John can sometimes talk to animals. Sometimes, this is helpful.

Other times, it is really, really not.

Five times John talked to animals and one time he talked to Sherlock

--

1)

See, the thing with being able to talk to animals is that animals aren't used to being talked to. In John's experience, there was one of two reactions. The first is elation. Many animals were ecstatic to finally find a human with a head on its shoulders. They would express that excitement by following John around constantly, making an absolute pest of themselves. The second reaction is anger. The animal was disgusted by the “filthy mind beast” that dared approach them, and they would make this displeasure known as clearly as possible.

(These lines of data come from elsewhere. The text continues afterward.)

(* ===== verification/H2Pool.v ===== *)
(** * Shared HTTP/2 connections: [upstream_h2_pool/], and the request loop of
      [http_proxy_pass/content_source/h2_dispatch.rs]

    A pool keeps up to [pool_size] connections, each used by many requests at
    once.  A dead connection is replaced in the background; only when all are
    dead does a request dial itself, under the entry's lock and not more often
    than the cooldown allows.  Requests, background revivals, the top-up task
    and the supervisor are tasks with a program counter; a transition runs
    from one await or racy access to the next, and a look at one entry of a
    scan is one transition.  The clock does not go back. *)

From Stdlib Require Import ZArith Lia Strings.Byte.
From stdpp Require Import base tactics list gmap.
From S2P Require Import Prelude.

Local Open Scope Z_scope.

Module H2Pool.

(** The parameters the pool's own decisions use; durations are microseconds. *)
Record PoolParams := {
  pool_size : nat;
  health_check_path : option bytes;
  hot_window : Z;
  revive_cooldown : Z
}.

(** [H2Entry]; a client is named by the number of its connect, the holder of
    the lock by its task. *)
Record H2Entry := {
  client : nat;
  dead : bool;
  last_success : Z;
  revive_pending : bool;
  last_revive_attempt : Z;
  revive_lock : option nat
}.

Definition entry_new (c : nat) (now : Z) : H2Entry :=
  {| client := c; dead := false; last_success := now; revive_pending := false;
     last_revive_attempt := 0; revive_lock := None |}.

Definition set_dead (b : bool) (e : H2Entry) : H2Entry :=
  {| client := client e; dead := b; last_success := last_success e; revive_pending := revive_pending e;
     last_revive_attempt := last_revive_attempt e; revive_lock := revive_lock e |}.
Definition set_last_success (t : Z) (e : H2Entry) : H2Entry :=
  {| client := client e; dead := dead e; last_success := t; revive_pending := revive_pending e;
     last_revive_attempt := last_revive_attempt e; revive_lock := revive_lock e |}.
Definition set_pending (b : bool) (e : H2Entry) : H2Entry :=
  {| client := client e; dead := dead e; last_success := last_success e; revive_pending := b;
     last_revive_attempt := last_revive_attempt e; revive_lock := revive_lock e |}.
Definition set_attempt (t : Z) (e : H2Entry) : H2Entry :=
  {| client := client e; dead := dead e; last_success := last_success e; revive_pending := revive_pending e;
     last_revive_attempt := t; revive_lock := revive_lock e |}.
Definition set_lock (l : option nat) (e : H2Entry) : H2Entry :=
  {| client := client e; dead := dead e; last_success := last_success e; revive_pending := revive_pending e;
     last_revive_attempt := last_revive_attempt e; revive_lock := l |}.

(** A successful dial: the new client, its time, and no longer dead. *)
Definition revived (c : nat) (now : Z) (e : H2Entry) : H2Entry :=
  {| client := c; dead := false; last_success := now; revive_pending := revive_pending e;
     last_revive_attempt := last_revive_attempt e; revive_lock := revive_lock e |}.

(** [revive_cooldown_remaining] *)
Definition revive_cooldown_remaining (now cooldown : Z) (e : H2Entry) : option Z :=
  let elapsed := now - last_revive_attempt e in
  if 0 <? elapsed then (if elapsed <? cooldown then Some (cooldown - elapsed) else None)
  else if elapsed =? 0 then Some cooldown
  else None.

(** [liveness_path_is_valid] *)
Definition liveness_path_is_valid (path : bytes) : bool :=
  negb (existsb (fun b => bool_decide (b = Byte.x0d) || bool_decide (b = Byte.x0a)
                          || bool_decide (b = Byte.x00) || bool_decide (b = Byte.x20)) path).

(** [ping_entry]: the path asked for, and what the answer says. *)
Definition ping_path (health_check_path : bytes) : bytes :=
  match health_check_path with
  | Byte.x2f :: _ => health_check_path
  | _ => Byte.x2f :: health_check_path
  end.

Definition ping_alive (status : option Z) : bool :=
  match status with Some status => (200 <=? status) && (status <=? 205) | None => false end.

(** A request in [execute_pooled_h2]: whether its method is idempotent, how
    many rounds of the loop are left, and how often it was sent. *)
Record Req := { idempotent : bool; left_attempts : nat; sent : nat }.

Definition max_attempts (idempotent : bool) : nat := if idempotent then 2%nat else 1%nat.

(** Who revives an entry: a request whose scan of [snap] from [start] found
    only dead entries, or a background task. *)
Inductive Origin := Foreground (r : Req) (start : nat) | Background.
Inductive Phase := WaitLock | Recheck | Stamp | Dial.

Inductive Task :=
| Getting (r : Req)                                       (* get_connection is called *)
| Growing (r : Req)                                       (* path 0: awaiting the connect *)
| Scanning (r : Req) (snap : list nat) (start k : nat)    (* path A: about to look at entry start+k *)
| Reviving (o : Origin) (i : nat) (p : Phase)             (* path B, or a background revival *)
| Rescanning (r : Req) (start : nat)                      (* path B failed *)
| Sending (r : Req) (i c : nat)                           (* do_request on client c of entry i *)
| Served (r : Req)
| Failed (r : Req)
| Panicked (r : Req)
| BgStart (i : nat)                                       (* spawned, not yet run *)
| TopUp                                                   (* head of the top-up loop *)
| TopUpConnecting
| Supervising (snap : list nat) (k : nat) (tick : Z)
| Pinging (snap : list nat) (k : nat) (tick : Z)
| Ended.

(** [clients] are entries by number; an entry that is not among them is the
    one-shot connection of one request.  [lost] are the clients whose
    transport is gone.  [dials] is for the specification: which entry was
    redialled, and when. *)
Record Pool := {
  clients : list nat;
  entries : list H2Entry;
  next : Z;
  shutdown : bool;
  top_up_pending : bool;
  fresh_client : nat;
  lost : list nat;
  now : Z;
  tasks : list Task;
  dials : list (nat * Z)
}.

Definition pool_new (now : Z) : Pool :=
  {| clients := []; entries := []; next := 0; shutdown := false; top_up_pending := false; fresh_client := 0;
     lost := []; now := now; tasks := []; dials := [] |}.

Definition with_tasks (ts : list Task) (s : Pool) : Pool :=
  {| clients := clients s; entries := entries s; next := next s; shutdown := shutdown s;
     top_up_pending := top_up_pending s; fresh_client := fresh_client s; lost := lost s; now := now s;
     tasks := ts; dials := dials s |}.
Definition with_entries (es : list H2Entry) (s : Pool) : Pool :=
  {| clients := clients s; entries := es; next := next s; shutdown := shutdown s;
     top_up_pending := top_up_pending s; fresh_client := fresh_client s; lost := lost s; now := now s;
     tasks := tasks s; dials := dials s |}.
Definition with_clients (cs : list nat) (s : Pool) : Pool :=
  {| clients := cs; entries := entries s; next := next s; shutdown := shutdown s;
     top_up_pending := top_up_pending s; fresh_client := fresh_client s; lost := lost s; now := now s;
     tasks := tasks s; dials := dials s |}.
Definition with_next (x : Z) (s : Pool) : Pool :=
  {| clients := clients s; entries := entries s; next := x; shutdown := shutdown s;
     top_up_pending := top_up_pending s; fresh_client := fresh_client s; lost := lost s; now := now s;
     tasks := tasks s; dials := dials s |}.
Definition with_shutdown (s : Pool) : Pool :=
  {| clients := clients s; entries := entries s; next := next s; shutdown := true;
     top_up_pending := top_up_pending s; fresh_client := fresh_client s; lost := lost s; now := now s;
     tasks := tasks s; dials := dials s |}.
Definition with_top_up (b : bool) (s : Pool) : Pool :=
  {| clients := clients s; entries := entries s; next := next s; shutdown := shutdown s;
     top_up_pending := b; fresh_client := fresh_client s; lost := lost s; now := now s;
     tasks := tasks s; dials := dials s |}.
Definition with_lost (c : nat) (s : Pool) : Pool :=
  {| clients := clients s; entries := entries s; next := next s; shutdown := shutdown s;
     top_up_pending := top_up_pending s; fresh_client := fresh_client s; lost := c :: lost s; now := now s;
     tasks := tasks s; dials := dials s |}.
Definition with_now (t : Z) (s : Pool) : Pool :=
  {| clients := clients s; entries := entries s; next := next s; shutdown := shutdown s;
     top_up_pending := top_up_pending s; fresh_client := fresh_client s; lost := lost s; now := t;
     tasks := tasks s; dials := dials s |}.
Definition with_dial (i : nat) (s : Pool) : Pool :=
  {| clients := clients s; entries := entries s; next := next s; shutdown := shutdown s;
     top_up_pending := top_up_pending s; fresh_client := fresh_client s; lost := lost s; now := now s;
     tasks := tasks s; dials := dials s ++ [(i, now s)] |}.
(** A connect takes the next client number. *)
Definition connected (s : Pool) : Pool :=
  {| clients := clients s; entries := entries s; next := next s; shutdown := shutdown s;
     top_up_pending := top_up_pending s; fresh_client := S (fresh_client s); lost := lost s; now := now s;
     tasks := tasks s; dials := dials s |}.

Definition goto (t : nat) (pc : Task) (s : Pool) : Pool := with_tasks (<[t := pc]> (tasks s)) s.
Definition spawn (pc : Task) (s : Pool) : Pool := with_tasks (tasks s ++ [pc]) s.
Definition on_entry (i : nat) (f : H2Entry -> H2Entry) (s : Pool) : Pool :=
  with_entries (alter f i (entries s)) s.

Definition is_alive (s : Pool) (c : nat) : bool := negb (bool_decide (c ∈ lost s)).
Definition entry (i : nat) (s : Pool) : H2Entry := default (entry_new 0 0) (entries s !! i).

Section Params.
Context (params : PoolParams).

(** [try_push] *)
Definition try_push (i : nat) (s : Pool) : bool * Pool :=
  if shutdown s then (false, s)
  else if (pool_size params <=? length (clients s))%nat then (false, s)
  else (true, with_clients (clients s ++ [i]) s).

(** [connect_one] and a new entry around the client. *)
Definition new_entry (s : Pool) : nat * Pool :=
  (length (entries s),
   with_entries (entries s ++ [entry_new (fresh_client s) (now s)]) (connected s)).

(** [spawn_revive] *)
Definition spawn_revive (i : nat) (s : Pool) : Pool :=
  if shutdown s then s
  else if negb (dead (entry i s)) then s
  else if negb (bool_decide (i ∈ clients s)) then s
  else match revive_cooldown_remaining (now s) (revive_cooldown params) (entry i s) with
  | Some _ => s
  | None => if revive_pending (entry i s) then s else spawn (BgStart i) (on_entry i (set_pending true) s)
  end.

Funnily enough, John found the majority of stray cats to belong in the latter category. Of course, it wasn't surprising. God, John hated cats. Even the house cats liked to straddle the line between both options, jumping to one and the other as it suited their mood.

<Mind beast! Talking mind beast! On my territory!> The scraggy, pole thin tortoiseshell from the alley one street over yowled in his head. Of course, it wasn't a physical voice. But the mental projection always came off so high and grating that it might as well be from the cat's actual voice box. John stoically ignored the hell beast, nicknamed Harpy. She always did that whenever John walked by. And it was close to the flat, so he did that often.

<Don't you dare ignore me! I know you can hear me!> Harpy hissed and spit. <Get out of my territory!>

John sighed, finally relenting. <I am, you twit. I haven't even paused by your alley.>

<You never leave! Set up a cozy lair, right under my nose! In one of those mind beast fortresses!> John paused at the accusation, snorting lightly.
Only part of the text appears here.